◆ **Problem description**: From the data below, copy exactly the lines that lie between the one holding "cli_auth_token := Some" and the one holding "(initialize_all (from_configs_with_pool (servers", including both, and nothing more.

◆ **Source material**:

(* ===== verification/Serve.v ===== *)
(** * Serve: the HTTP and HTTPS servers come up ([run_http], [run_https] of [src/main.rs])

    The last thing [main] does is to hand the application over to a server.  What can go
    wrong on the way ends the program, each in its own manner: most of it in a panic, the
    binding of the HTTPS server only in a record of the log.  The servers themselves, their
    connections and their shutdown are the libraries'. *)
From S2P Require Import Prelude Text Json Protocol F64 Env Config RateLimit Rbac Session.
From S2P Require Import Notifications LeafClient Scenario Registry Health Aggregator Router.
From S2P Require Import Server DnsDiscovery CrdDiscovery Main SocketAddr Threads Awaits Startup.
Open Scope string_scope.
Open Scope list_scope.

(** The libraries: each step succeeds or says why not. *)
Class Net := {
  install_recorder : result string unit;                 (** of the metrics *)
  tcp_bind : string → result string unit;                (** [TcpListener::bind], which resolves names *)
  from_pem_file : string → string → result string unit;  (** [RustlsConfig], certificate and key *)
  bind_rustls : SocketAddr → result string unit;
}.

(** What becomes of it *)
Inductive Launch : Type :=
| Listens (address : string) (auth : AuthState)
| ListensTls (address : SocketAddr) (auth : AuthState) (shutdown_timeout : Z)
| Panics (message : string)                              (** the exit status is 101 *)
| Logs (message : string).                               (** [main] returns, with status 0 *)

Section serve.
Context `{!Net}.

(** [Result::expect] *)
Definition expect {A} (message : string) (r : result string A) (k : A → Launch) : Launch :=
  match r with Ok a => k a | Err e => Panics (message +:+ ": " +:+ e) end.

Definition run_http (listen : string) (auth : AuthState) : Launch :=
  expect "Failed to install Prometheus recorder" install_recorder (λ _,
  expect "Failed to bind listener" (tcp_bind listen) (λ _,
  Listens listen auth)).

Definition run_https (listen cert_path key_path : string) (auth : AuthState)
    (shutdown_timeout_seconds : Z) : Launch :=
  expect "Failed to install Prometheus recorder" install_recorder (λ _,
  expect "Failed to load TLS cert/key" (from_pem_file cert_path key_path) (λ _,
  expect "Invalid listen address"
    (ok_or "AddrParseError(Socket)" (parse_socket_addr listen)) (λ addr,
  match bind_rustls addr with
  | Ok _ => ListensTls addr auth (from_secs shutdown_timeout_seconds)
  | Err e => Logs ("https server error: " +:+ e)
  end))).

(** How the started program serves; [None] on standard input and output *)
Definition serve (r : Running) : option Launch :=
  match r_serving r with
  | OnHttp listen auth => Some (run_http listen auth)
  | OnHttps listen cert key auth timeout => Some (run_https listen cert key auth timeout)
  | OnStdio => None
  end.

(** *** Outcomes *)
Lemma run_http_listens listen auth l :
  run_http listen auth = Listens l auth ↔
  l = listen ∧ install_recorder = Ok () ∧ tcp_bind listen = Ok ().
Proof.
  unfold run_http, expect. split.
  - destruct install_recorder as [[]|]; [|done]. destruct (tcp_bind listen) as [[]|]; [|done]. by intros [= ->].
  - by intros (-> & -> & ->).
Qed.
Lemma run_https_listens listen cert key auth timeout addr :
  run_https listen cert key auth timeout = ListensTls addr auth (from_secs timeout) ↔
  install_recorder = Ok () ∧ from_pem_file cert key = Ok () ∧ parse_socket_addr listen = Some addr ∧
  bind_rustls addr = Ok ().
Proof.
  unfold run_https, expect. split.
  - destruct install_recorder as [[]|]; [|done]. destruct (from_pem_file _ _) as [[]|]; [|done].
    destruct (parse_socket_addr listen) as [a|]; [|done]. cbn [ok_or].
    destruct (bind_rustls a) as [[]|] eqn:Hb; [|done]. by intros [= ->].
  - intros (-> & -> & -> & Hb). cbn [ok_or]. by rewrite Hb.
Qed.
End serve.

(** ** The started program *)
Section comes_up.
Context `{!Os, !Http, !Serde, !MapOrder, !Yaml, !Base64, !Kube, !Net}.

(** The tokens of the command line, or else of the file *)
Definition auth_of (cli : Cli) (f : FederationSettings) : AuthState :=
  {| as_token := or_else (cli_auth_token cli) (fed_auth_token f);
     as_token_file := or_else (cli_auth_token_file cli) (fed_auth_token_file f);
     as_clients := clients f |}.
Definition listen_of (cli : Cli) (f : FederationSettings) : string :=
  default (Config.listen f) (cli_listen cli).

Lemma starts_serves cli random crd_up e r :
  starts cli random crd_up e r → cli_http cli = true →
  ∃ cfg, from_file (now e) (cli_config cli) = Ok cfg ∧
    let f := federation cfg in
    match cli_tls_cert cli, cli_tls_key cli with
    | Some cert, Some key =>
        serve r = Some (run_https (listen_of cli f) cert key (auth_of cli f) (shutdown_timeout_seconds f))
    | None, None => serve r = Some (run_http (listen_of cli f) (auth_of cli f))
    | _, _ => False
    end.
Proof.
  intros (cfg & Hf & _ & Hin & Ha)%starts_initialized Hh. exists cfg. split; [done|].
  destruct (assembled_spec _ _ _ _ _ _ Ha Hin) as (_ & _ & _ & _ & _ & Hs).
  unfold serving_of in Hs. rewrite Hh in Hs. unfold serve.
  destruct (cli_tls_cert cli), (cli_tls_key cli); [|done|done|]; by injection Hs as <-.
Qed.

End comes_up.

(** ** Witness: the deployment of Main.v with TLS, at the address of its file *)
Module Example.
#[export] Existing Instance Main.Example.os.
#[export] Existing Instance Scenario.http.
#[export] Existing Instance Scenario.serde.
#[export] Existing Instance Scenario.mo.
#[export] Existing Instance Main.Example.yaml.
#[export] Existing Instance Main.Example.base64.
#[export] Existing Instance CrdDiscovery.Example.kube.
#[export] Instance net : Net :=
  {| install_recorder := Ok (); tcp_bind := λ _, Ok (); from_pem_file := λ _ _, Ok ();
     bind_rustls := λ _, Ok () |}.
Definition cli : Cli :=
  {| cli_config := "federation.yaml"; cli_http := true; cli_listen := None;
     cli_auth_token := Some "root"; cli_auth_token_file := None; cli_tls_cert := Some "cert.pem";
     cli_tls_key := Some "key.pem"; cli_list_tools := false; cli_validate := false |}.
Definition cfg : FederationConfig := config_of_raw Main.Example.raw.
Definition w0 : World :=
  (initialize_all (from_configs_with_pool (servers cfg) (connection_pool (federation cfg)) Scenario.env)).2.
Definition is_running (o : option Running) : bool := if o is Some _ then true else false.
End Example.
Import Example.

◆ **Finished exercise**:
     cli_auth_token := Some "root"; cli_auth_token_file := None; cli_tls_cert := Some "cert.pem";
     cli_tls_key := Some "key.pem"; cli_list_tools := false; cli_validate := false |}.
Definition cfg : FederationConfig := config_of_raw Main.Example.raw.
Definition w0 : World :=
  (initialize_all (from_configs_with_pool (servers cfg) (connection_pool (federation cfg)) Scenario.env)).2.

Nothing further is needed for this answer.